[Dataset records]
□ □ □ □ □ □ □

Lemma joinset_exec_leaves w o s s' kicks wt :
  js_ok s → leaves w o → exec o s = Some (s', kicks) →
  js_waiters s !! w = Some wt → w_kicked wt = satisfied wt →
  ∃ wt', js_waiters s' !! w = Some wt' ∧ w_keys wt' = w_keys wt ∧
    w_need wt' = w_need wt ∧ w_since wt' = w_since wt ∧ w_kicked wt' = satisfied wt' ∧
    w_done wt ⊆ w_done wt' ∧ (∀ k, o = OComplete k → k ∈ w_keys wt → k ∈ w_done wt') ∧
    (w_kicked wt = true → w_kicked wt' = true) ∧
    occurrences w kicks = next_kicks wt wt'.
Proof.
  intros Hok Hl He Hwt Hk.
  assert (∀ s2, s' = s2 → kicks = [] → js_waiters s2 !! w = Some wt →
    (∀ k, o ≠ OComplete k) → 
    ∃ wt', js_waiters s' !! w = Some wt' ∧ w_keys wt' = w_keys wt ∧
    w_need wt' = w_need wt ∧ w_since wt' = w_since wt ∧ w_kicked wt' = satisfied wt' ∧
    w_done wt ⊆ w_done wt' ∧ (∀ k, o = OComplete k → k ∈ w_keys wt → k ∈ w_done wt') ∧
    (w_kicked wt = true → w_kicked wt' = true) ∧
    occurrences w kicks = next_kicks wt wt') as Hsame.
  { intros s2 -> -> Hs Ho. exists wt. repeat (split; [done|]). split; [naive_solver|].
    split; [done|]. unfold next_kicks. by destruct (w_kicked wt). }
  destruct o as [w' keys need now|w' k|k|w']; simpl in *.
  - injection He as <- <-. apply (Hsame _ eq_refl eq_refl); [|done].
    unfold Register. destruct (js_waiters s !! w') eqn:Hw'; [done|].
    destruct (register_keys _ _ _ _). simpl.
    rewrite lookup_insert_ne; [done|]. intros ->. congruence.
  - injection He as <- <-. apply (Hsame _ eq_refl eq_refl); [|done].
    unfold Mark. destruct (js_waiters s !! w'); [|done]. case_bool_decide; [|done].
    simpl. by rewrite lookup_insert_ne.
  - destruct (Complete_in_spec _ s k Hok (reflexivity _))
      as (s1 & k1 & He1 & _ & Hws & Hnd & Hkicks).
    unfold Complete in He. rewrite He1 in He. injection He as <- <-.
    rewrite (occurrences_nodup w _ Hnd). rewrite Hws, Hwt. simpl.
    assert (Hkw : w ∈ k1 ↔ k ∈ w_keys wt ∧ crosses (mark_done k wt) = true).
    { rewrite Hkicks. unfold kicked_by. naive_solver. }
    destruct (decide (k ∈ w_keys wt)) as [Hin|Hin].
    + unfold completed, next_kicks. destruct (crosses (mark_done k wt)) eqn:Hc.
      * rewrite decide_True by naive_solver. eexists. repeat (split; [done|]).
        unfold crosses in Hc. zbool. simpl in *.
        split. { unfold satisfied, done_count in *. simpl in *. symmetry.
                 apply andb_true_iff. split; [apply Z.ltb_lt|apply Z.leb_le]; lia. }
        split; [set_solver|]. split; [set_solver|].
        split; [done|]. match goal with H : w_kicked wt = false |- _ => by rewrite H end.
      * rewrite decide_False by naive_solver. eexists. repeat (split; [done|]). simpl.
        split; [|split; [set_solver|split; [set_solver|split; [done|]]]].
        -- destruct (w_kicked wt) eqn:Hkd; [|unfold crosses in Hc; simpl in Hc;
             rewrite Hkd in Hc; by unfold satisfied].
           pose proof (ok_waiter s Hok w wt Hwt) as Hwok.
           pose proof (wok_kicked _ (mark_done_ok k wt Hin Hwok) Hkd) as Hb.
           symmetry. apply andb_true_iff. split; [apply Z.ltb_lt|apply Z.leb_le]; lia.
        -- by destruct (w_kicked wt).
    + rewrite decide_False by naive_solver. exists wt. repeat (split; [done|]).
      split; [naive_solver|]. split; [done|].
      unfold next_kicks. by destruct (w_kicked wt).
  - injection He as <- <-. apply (Hsame _ eq_refl eq_refl); [|done].
    unfold Remove. destruct (js_waiters s !! w') as [wt'|]; [|done].
    simpl. by rewrite lookup_delete_ne.
Qed.

Lemma joinset_exec_all_leaves w os s s' kicks wt :
  js_ok s → Forall (leaves w) os → exec_all os s = Some (s', kicks) →
  js_waiters s !! w = Some wt → w_kicked wt = satisfied wt →
  ∃ wt', js_waiters s' !! w = Some wt' ∧ w_keys wt' = w_keys wt ∧
    w_need wt' = w_need wt ∧ w_since wt' = w_since wt ∧ w_kicked wt' = satisfied wt' ∧
    w_done wt ⊆ w_done wt' ∧ (∀ k, OComplete k ∈ os → k ∈ w_keys wt → k ∈ w_done wt') ∧
    (w_kicked wt = true → w_kicked wt' = true) ∧
    occurrences w kicks = next_kicks wt wt'.
Proof.
  revert s kicks wt. induction os as [|o os IH]; intros s kicks wt Hok Hl He Hwt Hk; simpl in He.
  { injection He as <- <-. exists wt. repeat (split; [done|]).
    split; [intros k ?%elem_of_nil; done|]. split; [done|].
    unfold next_kicks. by destruct (w_kicked wt). }
  apply Forall_cons in Hl as [Ho Hl].
  destruct (joinset_exec_ok o s Hok) as (s1 & k1 & He1 & Hok1). rewrite He1 in He.
  destruct (exec_all os s1) as [[s2 k2]|] eqn:He2; [|done]. injection He as <- <-.
  destruct (joinset_exec_leaves w o s s1 k1 wt Hok Ho He1 Hwt Hk)
    as (wt1 & Hwt1 & Hks1 & Hn1 & Hs1 & Hk1 & Hd1 & Hc1 & Hm1 & Hocc1).
  destruct (IH s1 k2 wt1 Hok1 Hl He2 Hwt1 Hk1)
    as (wt2 & Hwt2 & Hks2 & Hn2 & Hs2 & Hk2 & Hd2 & Hc2 & Hm2 & Hocc2).
  exists wt2. split; [done|]. do 4 (split; [congruence|]).
  split; [set_solver|]. split.
  { intros k [<-|Hin]%elem_of_cons Hkk; [apply Hd2; by apply Hc1|].
    apply Hc2; [done|]. by rewrite Hks1. }
  split; [auto|].
  rewrite occurrences_app, Hocc1, Hocc2. unfold next_kicks.
  destruct (w_kicked wt), (w_kicked wt1), (w_kicked wt2); simpl; naive_solver.
Qed.

Lemma exec_all_ok os s : js_ok s →
  ∃ s' kicks, exec_all os s = Some (s', kicks) ∧ js_ok s'.
Proof.
  revert s. induction os as [|o os IH]; intros s Hok; [by exists s, []|]. simpl.
  destruct (joinset_exec_ok o s Hok) as (s1 & k1 & -> & Hok1).
  destruct (IH s1 Hok1) as (s2 & k2 & -> & Hok2). by exists s2, (k1 ++ k2).
Qed.

Lemma joinset_exec_all_reach os s kicks : exec_all os js_empty = Some (s, kicks) → js_ok s.
Proof.
  intros He. destruct (exec_all_ok os js_empty js_empty_ok) as (s' & k' & He' & Hok).
  congruence.
Qed.

(** ** Properties *)

(** From the empty set no sequence of operations panics, and at its end the two
    indexes agree: [byKey] has exactly the registered waiters of each key and no
    empty entry, every waiter has distinct keys, its done keys among them, and a
    threshold in [1, len(keys)] (0 without keys). *)
Theorem operations_keep_index os :
  ∃ s kicks, exec_all os js_empty = Some (s, kicks) ∧ js_ok s.
Proof. apply exec_all_ok, js_empty_ok. Qed.

(** In a reachable set [Complete k] visits the waiters of [k] in any order with
    the same effect: each has [k] done, no other waiter changes, and the reported
    waiters are, each once, those not reported before whose done count is now at
    least their threshold. *)
Theorem Complete_correct os s kicks0 k ord :
  exec_all os js_empty = Some (s, kicks0) → ord ≡ₚ elements (members s k) →
  ∃ s' kicks, Complete_in ord s k = Some (s', kicks) ∧
    js_byKey s' = js_byKey s ∧
    (∀ w, js_waiters s' !! w =
      (λ wt, if decide (k ∈ w_keys wt) then completed k wt else wt) <$> js_waiters s !! w) ∧
    NoDup kicks ∧
    (∀ w, w ∈ kicks ↔ ∃ wt, js_waiters s !! w = Some wt ∧ k ∈ w_keys wt ∧
       w_kicked wt = false ∧
       (0 < w_need wt <= Z.of_nat (size ({[k]} ∪ w_done wt)))%Z).
Proof.
  intros Hr Hord.
  destruct (Complete_in_spec ord s k (joinset_exec_all_reach _ _ _ Hr) Hord)
    as (s' & kicks & He & Hby & Hws & Hnd & Hk).
  exists s', kicks. do 4 (split; [done|]). intros w. rewrite Hk. unfold kicked_by.
  split; intros (wt & ? & ? & Hc); exists wt; (split; [done|]); (split; [done|]).
  - unfold crosses in Hc. zbool. unfold done_count in *. simpl in *.
    split; [done|lia].
  - destruct Hc as [Hkd Hn]. unfold crosses, done_count. simpl. rewrite Hkd. simpl.
    apply andb_true_iff. split; [apply Z.ltb_lt|apply Z.leb_le]; lia.
Qed.

(** A park of [w] registered below its threshold and left alone, neither marked
    nor removed, is kicked at most once by the operations that follow, and exactly
    when the keys completed since bring its done count to the threshold; its keys,
    threshold and stamp do not change, and every key of it completed is done. *)
Theorem kicked_exactly_once os0 s kicks0 w wt os s' kicks :
  exec_all os0 js_empty = Some (s, kicks0) →
  js_waiters s !! w = Some wt → w_kicked wt = false →
  (w_need wt = 0 ∨ done_count wt < w_need wt)%Z →
  Forall (leaves w) os → exec_all os s = Some (s', kicks) →
  ∃ wt', js_waiters s' !! w = Some wt' ∧ w_keys wt' = w_keys wt ∧
    w_need wt' = w_need wt ∧ w_since wt' = w_since wt ∧
    (∀ k, OComplete k ∈ os → k ∈ w_keys wt → k ∈ w_done wt') ∧
    occurrences w kicks =
      if decide (0 < w_need wt ∧ w_need wt <= done_count wt')%Z then 1 else 0.
Proof.
  intros Hr Hwt Hkd Hlt Hl He.
  assert (w_kicked wt = satisfied wt) as Hsat.
  { rewrite Hkd. symmetry. unfold satisfied. apply andb_false_iff.
    destruct Hlt; [left; apply Z.ltb_ge|right; apply Z.leb_gt]; lia. }
  destruct (joinset_exec_all_leaves w os s s' kicks wt (joinset_exec_all_reach _ _ _ Hr) Hl He Hwt Hsat)
    as (wt' & Hwt' & Hks & Hn & Hs & Hk' & _ & Hc & _ & Hocc).
  exists wt'. do 5 (split; [done|]). rewrite Hocc. unfold next_kicks.
  rewrite Hkd, Hk', andb_true_r. unfold satisfied. rewrite Hn.
  case_decide as Hd; destruct (0 <? w_need wt)%Z eqn:?, (w_need wt <=? done_count wt')%Z eqn:?;
    zbool; simpl; try done; exfalso; lia.
Qed.

(** [Complete] reports a registered waiter not reported before whose threshold
    its [Mark]s had already reached, at the first completion of one of its keys,
    even of a key already done. *)
Theorem Complete_kicks_marked os s kicks0 w wt k :
  exec_all os js_empty = Some (s, kicks0) →
  js_waiters s !! w = Some wt → w_kicked wt = false →
  (0 < w_need wt <= done_count wt)%Z → k ∈ w_keys wt →
  ∃ s' kicks, Complete s k = Some (s', kicks) ∧ w ∈ kicks.
Proof.
  intros Hr Hwt Hkd Hn Hk.
  destruct (Complete_in_spec _ s k (joinset_exec_all_reach _ _ _ Hr) (reflexivity _))
    as (s' & kicks & He & _ & _ & _ & Hkicks).
  exists s', kicks. split; [done|]. apply Hkicks. exists wt. split; [done|]. split; [done|].
  unfold crosses, done_count in *. simpl. rewrite Hkd. simpl.
  assert (size (w_done wt) ≤ size ({[k]} ∪ w_done wt)) by (apply subseteq_size; set_solver).
  apply andb_true_iff. split; [apply Z.ltb_lt|apply Z.leb_le]; lia.
Qed.
End joinset.

(** ** Witnesses: keys and waiters are numbers *)

Definition ex_register : list (@op nat nat) := [ORegister 7 [1; 2; 2; 3] 2 5%Z].
Definition ex_trace : list (@op nat nat) := [OComplete 2; OMark 8 1; OComplete 3; OComplete 1].

Definition state_after (os : list (@op nat nat)) : @JoinSet nat nat _ _ _ _ :=
  match exec_all os js_empty with Some (s, _) => s | None => js_empty end.
Definition kicks_after (os : list (@op nat nat)) (s : @JoinSet nat nat _ _ _ _) : list nat :=
  match exec_all os s with Some (_, k) => k | None => [] end.

Lemma Complete_correct_witness :
  ∃ s' kicks, Complete_in [7] (state_after ex_register) 2 = Some (s', kicks).
Proof.
  destruct (Complete_correct ex_register (state_after ex_register) [] 2 [7])
    as (s' & kicks & He & _); [vm_compute; reflexivity|vm_compute; reflexivity|].
  exists s', kicks. exact He.
Defined.

Definition ex_waiter : @waiter nat _ _ := mkWaiter [1; 2; 3] 2 ∅ 5%Z false.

□ □ □ □ □ □ □

AIM OF THE EXERCISE >>
Look above for the line with "unfold Mark. destruct"; retype exactly that line, every line after it up to the line with "destruct (decide (k", and that line too, nothing else.

ANSWER TO THIS PROBLEM >>
    unfold Mark. destruct (js_waiters s !! w'); [|done]. case_bool_decide; [|done].
    simpl. by rewrite lookup_insert_ne.
  - destruct (Complete_in_spec _ s k Hok (reflexivity _))
      as (s1 & k1 & He1 & _ & Hws & Hnd & Hkicks).
    unfold Complete in He. rewrite He1 in He. injection He as <- <-.
    rewrite (occurrences_nodup w _ Hnd). rewrite Hws, Hwt. simpl.
    assert (Hkw : w ∈ k1 ↔ k ∈ w_keys wt ∧ crosses (mark_done k wt) = true).
    { rewrite Hkicks. unfold kicked_by. naive_solver. }
    destruct (decide (k ∈ w_keys wt)) as [Hin|Hin].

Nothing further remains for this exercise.